Últimas Notícias > Colunistas > Armando Burd > Muita nebulosidade

Astrônomos tentam explicar expansão mais rápida do Universo

O cosmo está se expandindo apenas 9% mais rapidamente do que a teoria supõe, mas essa ligeira discrepância tem intrigado os astrônomos. (Foto: Nasa/Divulgação)

Houve, poderia ser dito, uma falha na Força. Há muito tempo, quando o universo só tinha cem mil anos – uma massa em expansão de partículas e radiação  –, um campo energético estranho foi ligado. Aquela energia banhou o universo com um tipo de antigravidade cósmica, possibilitando uma expansão pouco gentil do universo.

Então, depois de outros 100 mil anos, o novo campo simplesmente desapareceu, não deixando rastros além de um universo em aceleração. É essa a estranha história que está sendo divulgada por alguns astrônomos da Universidade Johns Hopkins. Em uma corajosa e especulativa volta ao passado, a equipe sugeriu a existência desse campo para explicar um enigma astronômico: o universo parece estar se expandindo mais rapidamente do que deveria.

O cosmo está se expandindo apenas 9% mais rapidamente do que a teoria supõe, mas essa ligeira discrepância tem intrigado os astrônomos, que acreditam estar revelando algo novo sobre o universo. Por isso, nos últimos anos, eles têm se reunido em workshops e conferências na busca por um erro ou brecha nas medidas e nos cálculos feitos anteriormente, até agora sem sucesso.
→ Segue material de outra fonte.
Lemma parse_tag_app tag rest :
  tag_ok tag -> parse_asn1_tag (tag_enc tag ++ rest) = (Some tag, rest).
Proof.
  intros Hok. pose proof Hok as (Ht & _).
  pose proof (Z.mod_pos_bound tag (2 ^ 29) ltac:(lia)). pose proof (Z.div_mod tag (2 ^ 29) ltac:(lia)).
  assert (Hc : 0 <= tag / 2 ^ 29 < 8) by (split; [apply Z.div_pos; lia|apply Z.div_lt_upper_bound; lia]).
  assert (Hend : (let t := Z.lor (tag / 2 ^ 29 * 2 ^ 29) (tag mod 2 ^ 29) in
            if Z.ldiff t CBS_ASN1_CONSTRUCTED =? 0 then fail else mret t) rest = (Some tag, rest)).
  { rewrite tag_lor by lia. replace (tag / 2 ^ 29 * 2 ^ 29 + tag mod 2 ^ 29) with tag by lia.
    cbv zeta. by rewrite (proj2 (ldiff_constructed tag Ht) Hok). }
  unfold tag_enc. destruct (Z.leb_spec 31 (tag mod 2 ^ 29)); cbn [app].
  - rewrite parse_asn1_tag_byte by (unfold is_byte; lia).
    rewrite Z.div_add_l, (Z.add_comm _ 31), Z_mod_plus_full by lia.
    change (31 / 32) with 0. change (31 mod 32) with 31. rewrite Z.add_0_r. cbn [Z.eqb Pos.eqb].
    erewrite act_bind_some; [exact Hend|].
    erewrite act_bind_some by (apply parse_base128_app; lia).
    assert ((2 ^ 29 - 1 <? tag mod 2 ^ 29) || (tag mod 2 ^ 29 <? 31) = false) as -> by lia.
    by rewrite u32_small by lia.
  - rewrite parse_asn1_tag_byte by (unfold is_byte; lia).
    rewrite Z.div_add_l, (Z.div_small (tag mod 2 ^ 29) 32), Z.add_0_r by lia.
    rewrite (Z.add_comm (tag / 2 ^ 29 * 32)), Z_mod_plus_full, (Z.mod_small _ 32) by lia.
    destruct (Z.eqb_spec (tag mod 2 ^ 29) 31); [lia|].
    by erewrite act_bind_some by done.
Qed.

Lemma parse_tag_inv cbs tag rest :
  bytes cbs -> parse_asn1_tag cbs = (Some tag, rest) -> tag_ok tag /\ cbs = tag_enc tag ++ rest.
Proof.
  intros Hb H. destruct cbs as [|b cbs]; [done|].
  apply bytes_cons in Hb as [Hb Hcbs]. rewrite parse_asn1_tag_byte in H by done.
  apply act_bind_inv in H as (n & s & Hn & H).
  unfold is_byte in Hb. pose proof (Z.mod_pos_bound b 32 ltac:(lia)).
  pose proof (Z.div_mod b 32 ltac:(lia)).
  assert (Hc : 0 <= b / 32 < 8) by (split; [apply Z.div_pos; lia|apply Z.div_lt_upper_bound; lia]).
  assert (Hcase : 0 <= n < 2 ^ 29 /\ b :: cbs = (if 31 <=? n then (b / 32 * 32 + 31) :: base128 n
                                      else [b / 32 * 32 + n]) ++ s).
  { destruct (Z.eqb_spec (b mod 32) 31) as [E|].
    - apply act_bind_inv in Hn as (v & s1 & Hv & Hn).
      apply base128_loop_inv in Hv as (Hv & p & -> & Hp); [|lia|done].
      destruct ((2 ^ 29 - 1 <? v) || (v <? 31)) eqn:Er; [done|].
      injection Hn as <- <-. rewrite u32_small by lia. split; [lia|].
      destruct (Z.leb_spec 31 v); [|lia]. simpl in Hp. subst p. cbn [app]. f_equal. lia.
    - injection Hn as <- <-. split; [lia|]. destruct (Z.leb_spec 31 (b mod 32)); [lia|].
      cbn [app]. f_equal. lia. }
  destruct Hcase as [Hn' Heq]. rewrite tag_lor in H by done. cbv zeta in H.
  destruct (Z.ldiff _ _ =? 0) eqn:E; [done|]. injection H as <- <-.
  assert (Ht : 0 <= b / 32 * 2 ^ 29 + n < 2 ^ 32) by lia.
  split; [by apply (ldiff_constructed _ Ht)|].
  unfold tag_enc. rewrite Z.div_add_l, (Z.div_small n), Z.add_0_r by lia.
  by rewrite <-(Z.mod_unique_pos (b / 32 * 2 ^ 29 + n) (2 ^ 29) (b / 32) n) by lia.
Qed.
Lemma cbb_add_child_opens d (ll : nat) a :
  (ll <= 8)%nat -> Opens d [] (Z.of_nat ll) a (cbb_add_child d (Z.of_nat ll) a).
Proof.
  intros Hll w Hw. pose proof Hw as (_ & Hd & _).
  set (zeros := replicate (Z.to_nat (Z.of_nat ll)) 0).
  assert (Hz : Z.of_nat ll = CBS_len zeros).
  { unfold CBS_len, zeros. rewrite length_replicate. lia. }
  pose proof (space_write_spec d zeros (Z.of_nat ll) tt w Hw Hz ltac:(lia)) as Hs.
  unfold cbb_add_child. erewrite act_bind_some by done. cbv zeta. fold zeros.
  revert Hs. unfold mbind, act_bind, read_obj, write_obj.
  destruct (cbb_buffer_add (Z.of_nat ll) w) as [[p|] w1]; [|by rewrite app_nil_l || done].
  destruct (buf_write p zeros w1) as [[u|] w2]; [|done].
  cbn [mret act_ret]. intros (_ & G & B & Ch). split_and!; [done|exact G|].
  exists zeros. rewrite app_nil_r. cbn [set_children base children].
  split_and!; [done|exact B|]. rewrite Ch, <-Hd. rewrite firstn_all. done.
Qed.

Lemma Opens_prefix {A} d l hdr ll a (m : act cbb_world A) k :
  Writes d l m -> 0 <= ll -> (forall x, Opens d hdr ll a (k x)) ->
  Opens d (l ++ hdr) ll a (m ≫= k).
Proof.
  intros Hm Hll Hk w Hw. specialize (Hm w Hw). unfold mbind, act_bind.
  rewrite (CBS_len_app l hdr). pose proof (CBS_len_nonneg hdr).
  destruct (m w) as [[x|] w1].
  2:{ split; [apply Hm|]. eapply no_room_mono; [apply Hm|lia]. }
  specialize (Hk x w1 (ready_extends d w w1 l Hw Hm)). destruct Hm as (G & B & Ch).
  assert (Hl : len (base w1) = len (base w) + CBS_len l) by (by apply len_extends).
  destruct (k x w1) as [[d'|] w2].
  - destruct Hk as (-> & G2 & old & Hold & B2 & Ch2). split_and!; [done|by eapply grows_trans|].
    exists old. rewrite B2, Ch2, B, Ch. by rewrite !app_assoc.
  - destruct Hk as [He Hn]. split; [done|]. rewrite <-Z.add_assoc.
    by eapply no_room_grows.
Qed.

(** A child with its contents, closed by the flush of its parent. *)
Lemma child_writes d hdr ll a contents prefix (m : act cbb_world nat) (body : nat -> act cbb_world unit) :
  Opens d hdr ll a m -> Writes (S d) contents (body (S d)) -> Closes ll a contents prefix ->
  ll <= CBS_len prefix ->
  Writes d (hdr ++ prefix ++ contents) (child ← m; _ ← body child; CBB_flush d).
Proof.
  intros Hm Hbody Hcl Hll w Hw. specialize (Hm w Hw). rewrite !CBS_len_app.
  pose proof (CBS_len_nonneg contents). pose proof (CBS_len_nonneg hdr).
  unfold mbind, act_bind. destruct (m w) as [[d'|] w1].
  2:{ split; [apply Hm|]. eapply no_room_mono; [apply Hm|lia]. }
  destruct Hm as (-> & G & old & Hold & B & Ch).
  assert (Hd : length (children w) = d) by apply Hw.
  assert (Hw1 : ready (S d) w1).
  { eapply ready_grows; [done..|]. rewrite Ch, length_app. simpl. lia. }
  assert (Hl1 : len (base w1) = len (base w) + (CBS_len hdr + ll)).
  { unfold len. rewrite B. unfold CBS_len in *. rewrite !length_app. lia. }
  specialize (Hbody w1 Hw1). destruct (body (S d) w1) as [[u|] w2].
  2:{ split; [apply Hbody|]. replace (CBS_len hdr + (CBS_len prefix + CBS_len contents))
        with (CBS_len hdr + ll + (CBS_len prefix + CBS_len contents - ll)) by lia.
      eapply no_room_grows; [done|done|]. eapply no_room_mono; [apply Hbody|lia]. }
  pose proof (ready_extends _ _ _ _ Hw1 Hbody) as (He2 & _ & Hc2).
  pose proof (len_extends _ _ _ Hbody) as Hl2. destruct Hbody as (G2 & B2 & Ch2).
  pose proof (CBB_flush_child w2 (children w) ll a contents prefix (buf (base w) ++ hdr) old
    He2 Hc2 ltac:(congruence) Hold ltac:(by rewrite B2, B, <-app_assoc) Hcl) as Hf.
  rewrite Hd in Hf. destruct (CBB_flush d w2) as [[u'|] w3].
  - destruct Hf as (G3 & B3 & Ch3). split_and!; [|by rewrite B3, <-app_assoc|done].
    eapply grows_trans; [done|]. by eapply grows_trans.
  - destruct Hf as [He Hn]. split; [done|].
    replace (CBS_len hdr + (CBS_len prefix + CBS_len contents))
      with (CBS_len hdr + ll + CBS_len contents + (CBS_len prefix - ll)) by lia.
    eapply (no_room_grows w w2); [by eapply grows_trans|lia|done].
Qed.
(* ===== verification/CbbSetOf.v ===== *)
(** * BoringSSL: the elements of a SET OF

    [CBB_flush_asn1_set_of] puts the elements of an object in the order DER asks for:
    the same elements, sorted, in the same place. *)
From S2P Require Export CbbSafe.
From Stdlib Require Import Sorting.Sorted.
From stdpp Require sorting.

(** ** The elements *)

Lemma any_element_split ber_ok cbs e rest :
  cbs_get_any_asn1_element ber_ok cbs = (Some e, rest) -> cbs = el_out e ++ rest.
Proof.
  intros H. apply act_bind_inv in H as (c & s & [= -> ->] & H).
  apply act_bind_inv in H as (h & s1 & Hh & H). unfold on_copy in Hh.
  destruct (parse_asn1_header _ _ _) as [[h'|] rest']; [|done]. injection Hh as <- <-.
  apply act_bind_inv in H as (out & s2 & Hout & H). injection H as <- <-.
  unfold CBS_get_bytes, cbs_get in Hout. cbn [el_out fst] in *.
  destruct (_ <? _); [done|]. injection Hout as <- <-. by rewrite take_drop.
Qed.

Lemma split_elements_concat fuel : forall cbs l,
  split_elements fuel cbs = Some l -> concat l = cbs.
Proof.
  induction fuel as [|fuel IH]; intros [|b cbs] l; cbn [split_elements]; try done;
    try by intros [= <-].
  unfold CBS_get_any_asn1_element.
  destruct (cbs_get_any_asn1_element false (b :: cbs)) as [[e|] cbs'] eqn:E; [|done].
  apply any_element_split in E.
  intros (l' & Hl & ->)%fmap_Some. cbn [concat]. by rewrite (IH _ _ Hl), E.
Qed.

(** What the parser takes for an element is a DER element. *)
Definition is_der (e : CBS) : Prop :=
  exists tag contents, tag_ok tag /\ CBS_len contents < 2 ^ 32 /\ e = der tag contents.

Lemma split_elements_der fuel : forall cbs l,
  bytes cbs -> split_elements fuel cbs = Some l -> Forall is_der l.
Proof.
  induction fuel as [|fuel IH]; intros [|b cbs] l Hb; cbn [split_elements]; try done;
    try by intros [= <-].
  destruct (CBS_get_any_asn1_element (b :: cbs)) as [[e|] cbs'] eqn:E; [|done].
  intros (l' & Hl & ->)%fmap_Some. apply any_element_inv in E as (c & Hok & Hlen & E & He); [|done].
  rewrite E in Hb. apply bytes_app in Hb as [_ Hb']. constructor; [|by eapply IH].
  exists (el_tag e), c. by rewrite He at 2.
Qed.

Lemma der_not_nil e : is_der e -> e <> [].
Proof.
  intros (tag & c & Hok & Hlen & ->) E. pose proof (any_element_app false tag c [] Hok Hlen) as H. by rewrite E in H.
Qed.

(** Any list of DER elements is taken apart again. *)
Lemma split_elements_app l : forall fuel,
  Forall is_der l -> (length (concat l) <= fuel)%nat -> split_elements fuel (concat l) = Some l.
Proof.
  induction l as [|e l IH]; intros fuel Hl Hf; [by destruct fuel|].
  apply Forall_cons in Hl as [He Hl]. pose proof (der_not_nil e He) as Hn.
  destruct He as (tag & c & Hok & Hlen & ->). pose proof (any_element_app false tag c (concat l) Hok Hlen) as Hp.
  cbn [concat] in *. rewrite length_app in Hf. destruct (der tag c) as [|b e] eqn:E; [done|]. cbn [length app] in *.
  destruct fuel as [|fuel]; [lia|]. cbn [split_elements]. unfold CBS_get_any_asn1_element. rewrite Hp.
  cbn [el_out]. by rewrite IH by (done || lia).
Qed.

(** ** The order *)

(** The order of a SET OF in DER (X.690, 11.6): the encodings are compared as strings of
    octets, the shorter being padded at its end with zeros. *)
Definition octet (a : list Z) (i : nat) : Z := nth i a 0.
Definition der_le (a b : list Z) : Prop :=
  (forall i, octet a i = octet b i)
  \/ exists k, (forall i, (i < k)%nat -> octet a i = octet b i) /\ octet a k < octet b k.

Lemma der_le_trans a b c : der_le a b -> der_le b c -> der_le a c.
Proof.
  intros [Eab|(k & Eab & Hk)] [Ebc|(m & Ebc & Hm)].
  - left. intros i. by rewrite Eab.
  - right. exists m. rewrite Eab. split; [|done]. intros i Hi. by rewrite Eab, Ebc.
  - right. exists k. rewrite <-Ebc. split; [|done]. intros i Hi. by rewrite Eab, Ebc.
  - right. exists (Nat.min k m). split.
    + intros i Hi. rewrite Eab, Ebc by lia. done.
    + destruct (Nat.lt_trichotomy k m) as [H|[->|H]].
      * rewrite Nat.min_l, <-Ebc by lia. done.
      * rewrite Nat.min_id. lia.
      * rewrite Nat.min_r, Eab by lia. done.
Qed.

Lemma der_le_both a b : der_le a b -> der_le b a -> forall i, octet a i = octet b i.
Proof.
  intros [E|(k & Ek & Hk)] [E'|(m & Em & Hm)]; [done|done|by intros i|].
  destruct (Nat.lt_trichotomy k m) as [H|[->|H]].
  - specialize (Em k H). lia.
  - lia.
  - specialize (Ek m H). lia.
Qed.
“Se formos levar a cosmologia a sério, esse é o tipo de coisa que precisamos ser capazes de levar a sério”, afirmou Lisa Randall, teórica de Harvard que tem examinado o problema. Em um encontro recente em Chicago, Josh Frieman, teórico do Laboratório Nacional de Acelerador Fermi em Batavia, Illinois, perguntou: “Até que ponto reivindicamos a descoberta de uma nova física?”.

Novas ideias estão surgindo. Alguns pesquisadores dizem que o problema poderia ser resolvido inferindo a existência de partículas subatômicas antes desconhecidas. Outras, como a do grupo da Johns Hopkins, estão evocando novos tipos de campos energéticos.
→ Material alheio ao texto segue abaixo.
(* ===== verification/ConstTime.v ===== *)
(** * BoringSSL: constant-time words (crypto/internal.h)

    The masks and selections with which BoringSSL compares secrets without branching,
    and additions and subtractions with a carry. A [crypto_word_t] has 64 bits, and an
    [int] 32; [value_barrier_w], which hides a value from the optimiser, is the
    identity. *)
From S2P Require Export Prelude.

Definition INT_MAX : Z := 2 ^ 31 - 1.

Definition CONSTTIME_TRUE_W : Z := u64 (Z.lnot 0).
Definition CONSTTIME_FALSE_W : Z := 0.

Definition constant_time_msb_w (a : Z) : Z := u64 (0 - Z.shiftr a 63).
Definition constant_time_lt_w (a b : Z) : Z :=
  constant_time_msb_w (Z.lxor a (Z.lor (Z.lxor a b) (Z.lxor (u64 (a - b)) a))).
Definition constant_time_lt_8 (a b : Z) : Z := u8 (constant_time_lt_w a b).
Definition constant_time_ge_w (a b : Z) : Z := u64 (Z.lnot (constant_time_lt_w a b)).
Definition constant_time_ge_8 (a b : Z) : Z := u8 (constant_time_ge_w a b).
Definition constant_time_is_zero_w (a : Z) : Z :=
  constant_time_msb_w (Z.land (u64 (Z.lnot a)) (u64 (a - 1))).
Definition constant_time_is_zero_8 (a : Z) : Z := u8 (constant_time_is_zero_w a).
Definition constant_time_eq_w (a b : Z) : Z := constant_time_is_zero_w (Z.lxor a b).
Definition constant_time_eq_8 (a b : Z) : Z := u8 (constant_time_eq_w a b).
Definition constant_time_eq_int (a b : Z) : Z := constant_time_eq_w (u64 a) (u64 b).
Definition constant_time_eq_int_8 (a b : Z) : Z := constant_time_eq_8 (u64 a) (u64 b).
Definition constant_time_select_w (mask a b : Z) : Z :=
  Z.lor (Z.land mask a) (Z.land (u64 (Z.lnot mask)) b).
Definition constant_time_select_8 (mask a b : Z) : Z :=
  let m := u8 mask in u8 (Z.lor (Z.land m a) (Z.land (Z.lnot m) b)).
Definition constant_time_select_int (mask a b : Z) : Z :=
  s32 (constant_time_select_w mask (u64 a) (u64 b)).

(** Buffers of [n] bytes, that do not overlap. *)
Definition constant_time_conditional_memcpy (dst src : list Z) (mask : Z) : list Z :=
  zip_with (fun o i => constant_time_select_8 mask i o) dst src.
Definition constant_time_conditional_memxor (dst src : list Z) (mask : Z) : list Z :=
  zip_with (fun o i => u8 (Z.lxor o (Z.land mask i))) dst src.

(** The sum and the carry, the difference and the borrow; none when the assertion on
    the carry fails. *)
Definition u128 (z : Z) : Z := z mod 2 ^ 128.

Definition CRYPTO_addc_u32 (x y carry : Z) : option (Z * Z) :=
  if 1 <? carry then None
  else let ret := u64 (carry + u64 (x + y)) in Some (u32 ret, u32 (Z.shiftr ret 32)).
Definition CRYPTO_addc_u64 (x y carry : Z) : option (Z * Z) :=
  if 1 <? carry then None
  else let ret := u128 (carry + u128 (x + y)) in Some (u64 ret, u64 (Z.shiftr ret 64)).
Definition CRYPTO_subc_u32 (x y borrow : Z) : option (Z * Z) :=
  if 1 <? borrow then None
  else Some (u32 (x - y - borrow), Z.lor (Z.b2z (x <? y)) (Z.land (Z.b2z (x =? y)) borrow)).
Definition CRYPTO_subc_u64 (x y borrow : Z) : option (Z * Z) :=
  if 1 <? borrow then None
  else Some (u64 (x - y - borrow), Z.lor (Z.b2z (x <? y)) (Z.land (Z.b2z (x =? y)) borrow)).
Definition CRYPTO_addc_w : Z -> Z -> Z -> option (Z * Z) := CRYPTO_addc_u64.
Definition CRYPTO_subc_w : Z -> Z -> Z -> option (Z * Z) := CRYPTO_subc_u64.

(** ** What they compute *)

Definition word (x : Z) : Prop := 0 <= x < 2 ^ 64.
#[global] Instance word_dec x : Decision (word x).
Proof. unfold word. apply _. Defined.

Definition mask_w (b : bool) : Z := if b then 2 ^ 64 - 1 else 0.

Lemma word_u64 z : word (u64 z).
Proof. apply u64_range. Qed.
Lemma mask_word b : word (mask_w b).
Proof. by destruct b. Qed.
Lemma word_0 : word 0.
Proof. done. Qed.
#[export] Hint Resolve word_u64 mask_word word_0 : cint.

Lemma word_bits z :
  0 <= z -> (forall i, 64 <= i -> Z.testbit z i = false) -> word z.
Proof.
  intros Hz Hb. replace z with (u64 z); [apply word_u64|].
  apply Z.bits_inj'; intros i Hi. unfold u64. destruct (Z.lt_ge_cases i 64).
  - by apply Z.mod_pow2_bits_low.
  - by rewrite Z.mod_pow2_bits_high, Hb.
Qed.

Lemma word_lxor a b : word a -> word b -> word (Z.lxor a b).
Proof.
  intros [Ha Ha'] [Hb Hb']. apply word_bits; [by apply Z.lxor_nonneg|]. intros i Hi.
  by rewrite Z.lxor_spec, (testbit_small a 64), (testbit_small b 64).
Qed.
Lemma word_lor a b : word a -> word b -> word (Z.lor a b).
Proof. apply lor_range. lia. Qed.

Lemma word_land a b : word a -> 0 <= b -> word (Z.land a b).
Proof.
  intros [Ha Ha'] Hb. apply word_bits; [apply Z.land_nonneg; lia|]. intros i Hi.
  by rewrite Z.land_spec, (testbit_small a 64).
Qed.

Lemma testbit_63 a : word a -> Z.testbit a 63 = (2 ^ 63 <=? a).
Proof.
  intros [Ha Hb]. rewrite Z.testbit_eqb by lia.
  destruct (Z.leb_spec (2 ^ 63) a).
  - replace (a / 2 ^ 63) with 1; [done|]. apply Z.div_unique with (a - 2 ^ 63); lia.
  - rewrite Z.div_small by lia. done.
Qed.

Lemma msb_spec a : word a -> constant_time_msb_w a = mask_w (2 ^ 63 <=? a).
Proof.
  intros [Ha Hb]. unfold constant_time_msb_w. rewrite Z.shiftr_div_pow2 by lia.
  destruct (Z.leb_spec (2 ^ 63) a).
  - replace (a / 2 ^ 63) with 1; [done|]. apply Z.div_unique with (a - 2 ^ 63); lia.
  - rewrite Z.div_small by lia. done.
Qed.

Lemma msb_bit a : word a -> constant_time_msb_w a = mask_w (Z.testbit a 63).
Proof. intros Ha. by rewrite testbit_63, msb_spec. Qed.

Lemma lnot_mask b : u64 (Z.lnot (mask_w b)) = mask_w (negb b).
Proof. by destruct b. Qed.

Lemma u64_sub a b : word a -> word b -> u64 (a - b) = if a <? b then a - b + 2 ^ 64 else a - b.
Proof.
  unfold word. intros Ha Hb. destruct (Z.ltb_spec a b); unfold u64; [|apply Z.mod_small; lia].
  symmetry. apply Z.mod_unique with (-1); lia.
Qed.

Lemma lt_mask a b : word a -> word b -> constant_time_lt_w a b = mask_w (a <? b).
Proof.
  intros Ha Hb. unfold constant_time_lt_w.
  rewrite msb_bit by auto using word_lxor, word_lor with cint.
  rewrite Z.lxor_spec, Z.lor_spec, !Z.lxor_spec, !testbit_63, u64_sub by auto with cint.
  unfold word in *. f_equal. repeat case_bool; first [reflexivity | lia].
Qed.

Lemma is_zero_mask a : word a -> constant_time_is_zero_w a = mask_w (a =? 0).
Proof.
  intros Ha. unfold constant_time_is_zero_w.
  assert (Hn : u64 (Z.lnot a) = 2 ^ 64 - 1 - a).
  { unfold u64, word, Z.lnot in *. symmetry. apply Z.mod_unique with (-1); lia. }
  assert (H1 : word 1) by (unfold word; lia).
  rewrite msb_bit by (apply word_land; [auto with cint | apply u64_range]).
  rewrite Z.land_spec, !testbit_63, Hn, (u64_sub a 1) by auto with cint.
  unfold word in *. f_equal. repeat case_bool; first [reflexivity | lia].
Qed.

Lemma eq_mask a b : word a -> word b -> constant_time_eq_w a b = mask_w (a =? b).
Proof.
  intros Ha Hb. unfold constant_time_eq_w. rewrite is_zero_mask by auto using word_lxor.
  f_equal. destruct (Z.eqb_spec a b) as [-> | Hne]; [by rewrite Z.lxor_nilpotent|].
  apply Z.eqb_neq. by rewrite Z.lxor_eq_0_iff.
Qed.

Lemma ge_mask a b : word a -> word b -> constant_time_ge_w a b = mask_w (b <=? a).
Proof.
  intros Ha Hb. unfold constant_time_ge_w. rewrite lt_mask by done. rewrite lnot_mask.
  f_equal. by rewrite Z.leb_antisym.
Qed.

Lemma select_mask (c : bool) a b :
  word a -> word b -> constant_time_select_w (mask_w c) a b = if c then a else b.
Proof.
  unfold word. intros Ha Hb. unfold constant_time_select_w. rewrite lnot_mask.
  destruct c; cbn [mask_w negb]; change (2 ^ 64 - 1) with (Z.ones 64).
  - rewrite Z.land_0_l, Z.lor_0_r, Z.land_comm, Z.land_ones, Z.mod_small by lia. done.
  - rewrite Z.land_0_l, Z.lor_0_l, Z.land_comm, Z.land_ones, Z.mod_small by lia. done.
Qed.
Contribuindo para a confusão, já existe um campo de força – chamado energia escura – que faz o universo se expandir com mais rapidez. E um relatório recente e controverso sugere que essa energia escura pode estar se tornando mais forte e densa, levando-nos a um futuro em que os átomos são dilacerados e o tempo acaba.

Por enquanto, a maioria dessas ideias não foi corroborada por evidências. Se alguma delas se provar verdadeira, os cientistas talvez tenham de reescrever a origem, a história e, talvez, o destino do universo. Ou tudo pode não passar de um equívoco.

Os astrônomos possuem métodos rigorosos para estimar os efeitos de ruídos estatísticos e outros erros randômicos em seus resultados; mas não tanto para distorções que não foram examinadas, os chamados erros sistemáticos. Como Wendy L. Freedman, da Universidade de Chicago, disse no encontro realizado na cidade: “O desconhecimento sistemático é o que pode nos levar para o fim.”

O problema de Hubble

Gerações de grandes astrônomos sofreram na tentativa de tentar medir o universo. No cerne da questão, há um número chamado a constante de Hubble, batizado em homenagem a Edwin Hubble, o astrônomo de Mount Wilson que, em 1929, descobriu que o universo está em expansão.

Enquanto o espaço se expande, transporta as galáxias para longe umas das outras, como uvas-passas em um bolo assando. Quanto mais distantes duas galáxias estiverem, com mais rapidez elas se afastarão. A constante de Hubble simplesmente dá essa medida.

Contudo, para calibrar a constante de Hubble, os astrônomos dependem de velas padrão: objetos, como explosões de supernovas e algumas estrelas variáveis, cujas distâncias podem ser estimadas pela luminosidade ou outra característica qualquer. É aqui que a discussão começa.

Até poucas décadas atrás, os astrônomos não conseguiam concordar com o valor da constante de Hubble: 50 ou 100 quilômetros por segundo por megaparsec. (Um megaparsec equivale a 3,26 milhões de anos-luz.).Em 2001, entretanto, um time liderado por Freedman e usando o Telescópio Espacial Hubble registrou um valor de 72. Para cada megaparsec distante de nós que uma galáxia se encontre, ela estará se movendo 72 quilômetros por segundo mais rápido.